TASK DIRECTIONS: Find the line with "Lemma handle_framed now" in the entries below, then reproduce it and every line after it down to and including the line with "all: repeat match goal with", exactly.
□ □ □ □ □ □ □
(** What a sweep sends: the sessions that are due, the longest waiting one first,
    each once, its packet offered to the server whose turn it is, the next server
    being the one at index [k]. *)
Definition swept st st' ss us (now : Z) (k : nat) : Prop :=
  ∃ (due : list (Z * (loc * Session))) (dests : list NetEnd),
    due ≡ₚ map_to_list (late (request_timeout st) now ss) ∧ StronglySorted older due ∧
    length dests = length due ∧
    (∀ j, (j < length due)%nat → dests !! j = us.*2 !! ((k + j) mod length us)%nat) ∧
    sent st' = fold_left offer (zip (packet_of <$> due) dests) (sent st) ∧
    cursor st' us ((k + length due) mod length us)%nat.

(** The first steps of a sweep: either nothing is due, or the session that has
    waited longest is. *)
Lemma batch_timeout_peek st last ss items out us now :
  srv_rep st last ss items out us →
  ∃ f, srv_rep (set_factory st f) last ss items out us ∧ queued f ≤ queued (factory st) ∧
    ((∀ i l s, ss !! i = Some (l, s) → ¬ expired (request_timeout st) now s) ∧
     (∀ fuel, batch_timeout fuel now st = Ret (set_factory st f)) ∨
     ∃ i l s, ss !! i = Some (l, s) ∧ expired (request_timeout st) now s ∧
       (∀ j l' s', ss !! j = Some (l', s') → stamp s ≤ stamp s') ∧
       ∀ fuel, batch_timeout (S fuel) now st =
         (st ← do_handle_timeout now (set_factory st f) l; batch_timeout fuel now st)).
Proof.
  intros Hst. destruct (session_peek_spec _ _ _ (s_factory _ _ _ _ _ _ Hst)) as (r & f & E & Hf & _ & Hr).
  exists f. split; [by apply set_factory_rep|]. split; [by eapply session_peek_queued|].
  destruct r as [l|].
  2: { subst ss. left. split; [by intros ??? ?%lookup_empty_Some|].
       intros fuel. destruct fuel; cbn [batch_timeout]; by rewrite E. }
  destruct Hr as (i & s & Hi & Hmin).
  pose proof (timeout_remain_spec _ _ _ _ _ _ now (request_timeout (set_factory st f)) Hf Hi) as Et.
  change (request_timeout st) with (request_timeout (set_factory st f)).
  destruct (request_timeout (set_factory st f) - (now - stamp s) >? 0) eqn:Erem.
  - left. split.
    + intros j l' s' Hj. specialize (Hmin _ _ _ Hj). rewrite Z.gtb_ltb in Erem. apply Z.ltb_lt in Erem.
      unfold expired. lia.
    + intros fuel. destruct fuel; cbn [batch_timeout]; rewrite E; cbn [mbind Res_bind];
        rewrite Et; cbn [mbind Res_bind nonnull]; by rewrite Erem.
  - right. exists i, l, s. split_and!; [done| |done|].
    + rewrite Z.gtb_ltb in Erem. by apply Z.ltb_ge in Erem.
    + intros fuel. cbn [batch_timeout]. rewrite E. cbn [mbind Res_bind]. rewrite Et.
      cbn [mbind Res_bind nonnull]. by rewrite Erem.
Qed.
(* ===== verification/ServerLoop.v ===== *)
(** * The event loop over well-formed traffic

    [Server.v] says what one packet and one sweep do.  Here they are composed as
    [server_loop] composes them: over every sequence of turns, whatever the
    order of queries, responses, unknown responses, empty reads and timer
    sweeps.  [traffic] says which packets are considered: well-formed ones
    whose answers fit the send buffer. *)

From S2P Require Import Prelude IdPool LinkedList MapInterface HashMap LazyHeap CString NameCodec Protocol Wire Cache Resolver Socket Session Server.
Import Protocol Wire Resolver Socket Session Server.

Module ServerLoop.

(** Take a run that returned apart. *)
Ltac unrun H :=
  repeat (progress cbn beta iota in H ||
    match type of H with
    | Ret _ = Ret _ => injection H; clear H; intros; subst
    | UB = _ => discriminate H
    | OutOfFuel = _ => discriminate H
    | (_ ≫= _) = Ret _ => apply bind_Ret_inv in H; destruct H as (? & ? & H)
    | context [match ?x with _ => _ end] => destruct x eqn:?
    end).

(** ** How fast the queue of timers grows *)

(** The settings stay, and at most [k] elements have been added to the queue. *)
Record paced {M C} (k : Z) (st st' : server M C) : Prop := {
  pc_timeout : request_timeout st' = request_timeout st;
  pc_retry : max_retry_time st' = max_retry_time st;
  pc_queue : queued (factory st') ≤ queued (factory st) + k;
}.

Lemma paced_trans {M C} k j (a b c : server M C) : paced k a b → paced j b c → paced (k + j) a c.
Proof. intros [] []. split; [congruence..|lia]. Qed.

Lemma paced_weaken {M C} k j (a b : server M C) : k ≤ j → paced k a b → paced j a b.
Proof. intros ? []. split; [congruence..|lia]. Qed.

(** ** What no handler touches *)

Section frames.
Context `{Allocator, Kernel} {M C : Type} `{!MapOps Z loc M, !MapOps (list Z) loc C}.
Implicit Types (st : server M C) (g : option (Cache.DnsCache C)) (f : session_factory M).

(** The buffer of incoming datagrams, the settings, and that there is a cache. *)
Record framed st st' : Prop := {
  fr_recv : recv_buf st' = recv_buf st;
  fr_timeout : request_timeout st' = request_timeout st;
  fr_retry : max_retry_time st' = max_retry_time st;
  fr_use : use_cache st' = use_cache st;
  fr_cache : is_Some (g_cache st) → is_Some (g_cache st');
}.
#[export] Instance framed_preorder : PreOrder framed.
Proof.
  split; [by intros st|]. intros a b c [] []. split; [congruence..|auto].
Qed.

Lemma cache_get_some now g n t c v g' :
  Cache.dns_cache_get now g n t c = Ret (v, g') → is_Some g → is_Some g'.
Proof. intros E Hg. unfold Cache.dns_cache_get in E. unrun E; eauto. Qed.

Lemma cache_put_some now g n t c v r g' :
  Cache.dns_cache_put now g n t c v = Ret (r, g') → is_Some g → is_Some g'.
Proof. intros E Hg. unfold Cache.dns_cache_put in E. unrun E; eauto. Qed.

Lemma parents_loop_some fuel now g q off r g' :
  parents_loop fuel now g q off = Ret (r, g') → is_Some g → is_Some g'.
Proof.
  revert g off. induction fuel as [|fuel IH]; intros g off E Hg; [done|]. cbn [parents_loop] in E.
  unrun E; [by eapply cache_get_some|eapply IH; [eassumption|by eapply cache_get_some]|
    by eapply cache_get_some].
Qed.

Lemma try_local_some now g q d r g' :
  pack_try_response_local now g q = Ret (d, r, g') → is_Some g → is_Some g'.
Proof.
  intros E Hg. unfold pack_try_response_local, query_pre_validate in E.
  assert (Hpre : ∀ c g1, match head (questions q) with
    | None => Ret (RCODE_NOERROR, g)
    | Some q => parents_loop (S (length (qname q))) now g q 0 end = Ret (c, g1) → is_Some g1).
  { intros c g1 E1. destruct (head (questions q)); [by eapply parents_loop_some|by injection E1 as <- <-]. }
  set (pre := match head (questions q) with None => _ | Some _ => _ end) in *. clearbody pre.
  unrun E; eauto using cache_get_some.
Qed.

Lemma response_relay_some now u g p i r g' :
  pack_make_response_relay now u g p i = Ret (r, g') → is_Some g → is_Some g'.
Proof. intros E Hg. unfold pack_make_response_relay in E. unrun E; eauto using cache_put_some. Qed.

Lemma packet_send_framed st p d r st' :
  packet_send st p d = Ret (r, st') → framed st st' ∧ factory st' = factory st.
Proof. intros E. unfold packet_send in E. unrun E; by repeat split. Qed.

Lemma pick_upstream_framed st d st' :
  pick_upstream st = Ret (d, st') → framed st st' ∧ factory st' = factory st.
Proof. intros E. unfold pick_upstream in E. unrun E; by repeat split. Qed.

Lemma set_session_framed st l x st' : set_session st l x = Ret st' → framed st st'.
Proof. intros E. unfold set_session in E. unrun E. by split. Qed.

Lemma session_open_queued now f c ip p f' :
  session_open now f c ip p = Ret f' → queued f' ≤ queued f + 1.
Proof. intros E. unfold session_open in E. unrun E. by apply session_wait_queued in E. Qed.

Lemma session_close_queued f l f' : session_close f l = Ret f' → queued f' ≤ queued f.
Proof.
  intros E. unfold session_close in E. unrun E. unfold queued. cbn [sessions_queue].
  erewrite LazyHeap.lazy_heap_remove_size by eassumption. lia.
Qed.

(** Chain the frames of the calls of a run. *)
Ltac frames :=
  repeat match goal with
  | E : packet_send _ _ _ = Ret _ |- _ => apply packet_send_framed in E as [? ?]
  | E : pick_upstream _ = Ret _ |- _ => apply pick_upstream_framed in E as [? ?]
  | E : set_session _ _ _ = Ret _ |- _ => apply set_session_framed in E
  | E : session_open _ _ _ _ _ = Ret _ |- _ => apply session_open_queued in E
  | E : session_close _ _ = Ret _ |- _ => apply session_close_queued in E
  | E : session_wait _ _ _ = Ret _ |- _ => apply session_wait_queued in E
  end.

Lemma framed_paced k st st' :
  framed st st' → queued (factory st') ≤ queued (factory st) + k → paced k st st'.
Proof. intros []. by split. Qed.

Ltac frames_done :=
  repeat match goal with F : framed _ _ |- _ => destruct F end;
  cbn [factory recv_buf request_timeout max_retry_time use_cache g_cache
       set_pool set_factory set_cache] in *;
  repeat match goal with E : factory _ = _ |- _ => rewrite E in * end;
  split; [split; cbn [recv_buf request_timeout max_retry_time use_cache g_cache
       set_pool set_factory set_cache]; [congruence..|by eauto 8]|lia].

Lemma relay_query_framed now st p src st' :
  relay_query now st p src = Ret st' →
  framed st st' ∧ queued (factory st') ≤ queued (factory st) + 1.
Proof. intros E. unfold relay_query in E. unrun E; frames; frames_done. Qed.

Lemma handle_framed now st p src st' :
  handle_dns_packet now st p src = Ret st' →
  framed st st' ∧ queued (factory st') ≤ queued (factory st) + 1.
Proof.
  intros E. unfold handle_dns_packet in E. unrun E.
  all: try match goal with E : relay_query _ _ _ _ = _ |- _ => apply relay_query_framed in E as [? ?] end.
  all: frames.
  all: repeat match goal with
    | E : pack_try_response_local _ _ _ = Ret _ |- _ => pose proof (try_local_some _ _ _ _ _ _ E); clear E
    | E : pack_make_response_relay _ _ _ _ _ = Ret _ |- _ => pose proof (response_relay_some _ _ _ _ _ _ _ E); clear E
    end.
  all: frames_done.
Qed.

Lemma handle_timeout_framed now st l st' :
  do_handle_timeout now st l = Ret st' → framed st st'.
Proof.
  intros E. unfold do_handle_timeout in E. unrun E; frames;
    repeat match goal with F : framed _ _ |- _ => destruct F end;
    cbn [recv_buf request_timeout max_retry_time use_cache g_cache set_pool set_factory] in *;
    split; cbn [recv_buf request_timeout max_retry_time use_cache g_cache set_pool set_factory];
    (congruence || by eauto 8).
Qed.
□ □ □ □ □ □ □
TASK RESULT:
Lemma handle_framed now st p src st' :
  handle_dns_packet now st p src = Ret st' →
  framed st st' ∧ queued (factory st') ≤ queued (factory st) + 1.
Proof.
  intros E. unfold handle_dns_packet in E. unrun E.
  all: try match goal with E : relay_query _ _ _ _ = _ |- _ => apply relay_query_framed in E as [? ?] end.
  all: frames.
  all: repeat match goal with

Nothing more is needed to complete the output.